Della mia anima non so dire nulla: sono la più grande ignorante; nulla vive di buono in me; è morto l'amore a Gesù e a Mammina, muore tutto quanto faccio per Loro e per le anime... È tanto difficile lo stato della mia anima! Preghi per me, mio buon padre... » (lettera a d. Umberto, 23-11-1950). ... Giovedì continuai a vivere una vita fuori di me, sem­pre fuggitiva, senza interesse per l'Orto ed il Calvario.Alla fine del pomeriggio sentii come se mi si aprisse il cuore e vi venisse introdotto il Cielo: sentii quella grandezza solo momentaneamente e ritornai subito al disinteresse, alla indifferenza, a vivere lontano, molto lontano dalle vie di Gesù. A notte già tarda, il mio cuore soffriva, soffriva amara­mente senza potere sopportare quella indifferenza. Sentii di nuovo la grandiosità del Cielo: ma ero io stessa il Cielo senza essere io. Ed era questo Cielo che io volevo dare a chi ero io. Ma per realizzare questo dovevo accettare tutto l'Orto e tutto il Calvario con tutte le sofferenze... (diario, 1-12-1950).

Cuore immacolato e addolorato di Mammina


Solo oggi, giorno 5, e già a notte tento con la mia igno­ranza di dettare il doloroso colloquio che ebbi con Gesù e Mammina il 2 dicembre [1° sabato].

... È venuta la Mamma addolorata; nel centro del Suo petto aveva il Cuore santissimo ferito da frecce intramezzate da spine che Glielo circondavano completamente. Da ogni ferita delle spine sgocciolava sangue; sul suo Volto tristissimo scorrevano copiose lacrime. Contemplavo questa sce­na dolorosa. - Figlia mia, sono triste come lo è Gesù; come il Suo, in uguale dolore, soffre il mio Cuore. Consolaci, soccorri le anime. Povero mondo, cosa soffrirà mai! - Ho avvicinato le mie labbra al Cuore Immacolato di Mam­mina per riceverne le gocce di sangue mentre con le mani le asciugavo le lacrime. - O Mammina, il mio cuore Ti dica ciò che la ignoranza non mi permette di dirti. - Ella mi accarezzò... (diario, 2-12-1950).

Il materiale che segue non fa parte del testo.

Definition try_pcp (env : MapEnv) (pm : PortMapper) (local_port : Z) : option Mapping :=
  match me_gateway env, local_ipv4 pm (me_local_ip env) with
  | Some gw, Some ip =>
      if pcp_probe_gateway (me_pcp_probe env) then
        match pcp_allocate_port (mkSocketAddr (V4 gw) PCP_DEFAULT_PORT) local_port ip (me_pcp_map env) with
        | Ok (external, state) =>
            Some (mapping_for external (me_now env) PCP_MAP_LIFETIME_SEC (MapPcp state))
        | Err _ => None
        end
      else None
  | _, _ => None
  end.

Definition try_pmp (env : MapEnv) (local_port : Z) : option Mapping :=
  match me_gateway env with
  | Some gw =>
      if pmp_probe_gateway (me_pmp_probe env) then
        match pmp_allocate_port (mkSocketAddr (V4 gw) PMP_DEFAULT_PORT) local_port
                (me_pmp_addr env) (me_pmp_map env) with
        | Ok (external, state) =>
            Some (mapping_for external (me_now env) PMP_MAP_LIFETIME_SEC (MapPmp state))
        | Err _ => None
        end
      else None
  | None => None
  end.

Definition allocate_upnp (env : MapEnv) : result MapError Mapping :=
  let? external := ok_or (me_upnp env) MeUpnp in
  Ok (mapping_for external (me_now env) PORT_MAP_LIFETIME_SEC MapUpnp).

Definition allocate_port (env : MapEnv) (local_port : Z) : SE PortMapper MapError Mapping := fun pm =>
  let found (m : Mapping) := (Ok m, mkPortMapper (pm_local_addr pm) (Some m)) in
  match try_pcp env pm local_port with
  | Some m => found m
  | None =>
      match try_pmp env local_port with
      | Some m => found m
      | None =>
          match allocate_upnp env with
          | Ok m => found m
          | Err e => (Err e, pm)
          end
      end
  end.

(** [Mapping::release]: the packet sent, for PMP and PCP. *)
Definition release_packet (m : Mapping) : option (SocketAddr * list Z) :=
  match map_inner m with
  | MapUpnp => None
  | MapPmp st => Some (pms_gateway st,
      build_pmp_request_mapping_packet (pms_internal_port st) (pms_external_port st) 0)
  | MapPcp st => Some (pcs_gateway st,
      build_pcp_request_mapping_packet (pcs_my_ip st) (pcs_internal_port st) (pcs_external_port st) 0 [0; 0; 0; 0])
  end.

(** ** Interface changes ([netmon.rs])

    One tick: the interface list now, and the one last reported. *)
Definition netmon_tick (last : option (list str)) (current : list str) : option (list str) * bool :=
  match last with
  | Some l => if bool_decide (l = current) then (last, false) else (Some current, true)
  | None => (Some current, true)
  end.

(** ** CRC-32 *)

(** Bit by bit, without the table. *)
Definition crc32_step_bits (crc byte : Z) : Z := Nat.iter 8 crc_bit (Z.lxor crc byte).

Definition crc32_bits (data : list Z) : Z := not32 (foldl crc32_step_bits (not32 0) data).

Lemma crc_bit_lxor a b : crc_bit (Z.lxor a b) = Z.lxor (crc_bit a) (crc_bit b).
Proof.
  unfold crc_bit. rewrite Z.lxor_spec, Z.shiftr_lxor. generalize (Z.shiftr a 1) as x, (Z.shiftr b 1) as y.
  generalize 0xedb88320 as p. intros p x y.
  destruct (Z.testbit a 0), (Z.testbit b 0); cbn [xorb]; apply Z.bits_inj'; intros n Hn;
    rewrite ?Z.lxor_spec; destruct (Z.testbit p n), (Z.testbit x n), (Z.testbit y n); reflexivity.
Qed.

Lemma crc_iter_lxor k a b :
  Nat.iter k crc_bit (Z.lxor a b) = Z.lxor (Nat.iter k crc_bit a) (Nat.iter k crc_bit b).
Proof. induction k as [|k IH]; [done|]. by rewrite !Nat.iter_succ, IH, crc_bit_lxor. Qed.

Lemma crc_iter_shiftl k h : Nat.iter k crc_bit (Z.shiftl h (Z.of_nat k)) = h.
Proof.
  revert h. induction k as [|k IH]; intros h; [apply Z.shiftl_0_r|].
  rewrite Nat.iter_succ_r. unfold crc_bit at 2. rewrite Z.shiftl_spec_low by lia.
  rewrite Z.shiftr_shiftl_l by lia. replace (Z.of_nat (S k) - 1) with (Z.of_nat k) by lia. apply IH.
Qed.

(** A word is its low byte and the rest. *)
Lemma low_byte_split x : x = Z.lxor (Z.land x 0xff) (Z.shiftl (Z.shiftr x 8) 8).
Proof.
  apply Z.bits_inj'. intros n Hn. rewrite Z.lxor_spec, Z.land_spec. change 0xff with (Z.ones 8).
  destruct (Z.ltb_spec n 8).
  - rewrite Z.ones_spec_low, Z.shiftl_spec_low by lia. by rewrite andb_true_r, xorb_false_r.
  - rewrite Z.ones_spec_high, Z.shiftl_spec, Z.shiftr_spec by lia.
    replace (n - 8 + 8) with n by lia. by rewrite andb_false_r, xorb_false_l.
Qed.

Lemma crc_table_lookup i : 0 <= i < 256 -> CRC32_TABLE !! Z.to_nat i = Some (crc_entry i).
Proof.
  intros Hi. unfold CRC32_TABLE. rewrite !list_lookup_fmap, lookup_seq_lt by lia.
  change (Some (crc_entry (Z.of_nat (0 + Z.to_nat i))) = Some (crc_entry i)). do 2 f_equal. lia.
Qed.

Lemma crc32_step_eq crc byte : is_byte byte -> crc32_step crc byte = crc32_step_bits crc byte.
Proof.
  intros Hb. unfold crc32_step, crc32_step_bits.
  rewrite (low_byte_split (Z.lxor crc byte)) at 2. rewrite crc_iter_lxor.
  rewrite (crc_iter_shiftl 8), Z.shiftr_lxor.
  assert (Z.shiftr byte 8 = 0) as -> by (rewrite Z.shiftr_div_pow2 by lia; apply Z.div_small; done).
  rewrite Z.lxor_0_r. f_equal. rewrite crc_table_lookup; [done|].
  change 0xff with (Z.ones 8). rewrite Z.land_ones by lia. apply Z.mod_pos_bound. lia.
Qed.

... Oggi, giorno 14 [anziché venerdì 8], riassumerò breve­mente perché ancora non ho le forze. ... Il mio cuore ha sofferto molto in questi giorni perché ho sentito quasi continuamente le gocce di sangue che cade­vano dal Cuore immacolato di Mammina e le lacrime che ca­devano dai suoi Occhi santissimi. Giovedì scorso il mio Orto fu dolorosissimo perché in quel giorno lacrime e sangue cadevano raddoppiati nel mio povero cuore: erano gocce di Sangue dei due Cuori amorosi uniti in un solo Cuore, erano lacrime sparse come da un solo paio di occhi: erano di Gesù ed erano di Mammina. Nella mattina del venerdì dell'Immacolata mi si aprì il cam­mino al Calvario con il ripetersi della scena del sangue e delle lacrime che io sentivo e vedevo disprezzate e calpestate. Mio Dio, che dolore infinito! Il mio corpo ardeva di febbre e stava come disfatto dal dolore. Senza essere in grado di ricevere alcuno, feci l'indicibile sacrificio di ricevere tutti, ripetendo sovente nel mio intimo: « Mammina, è per Tuo amore, per la Tua Immacolata Con­cezione; consola per me Gesù... »... (diario, 8-12-1950).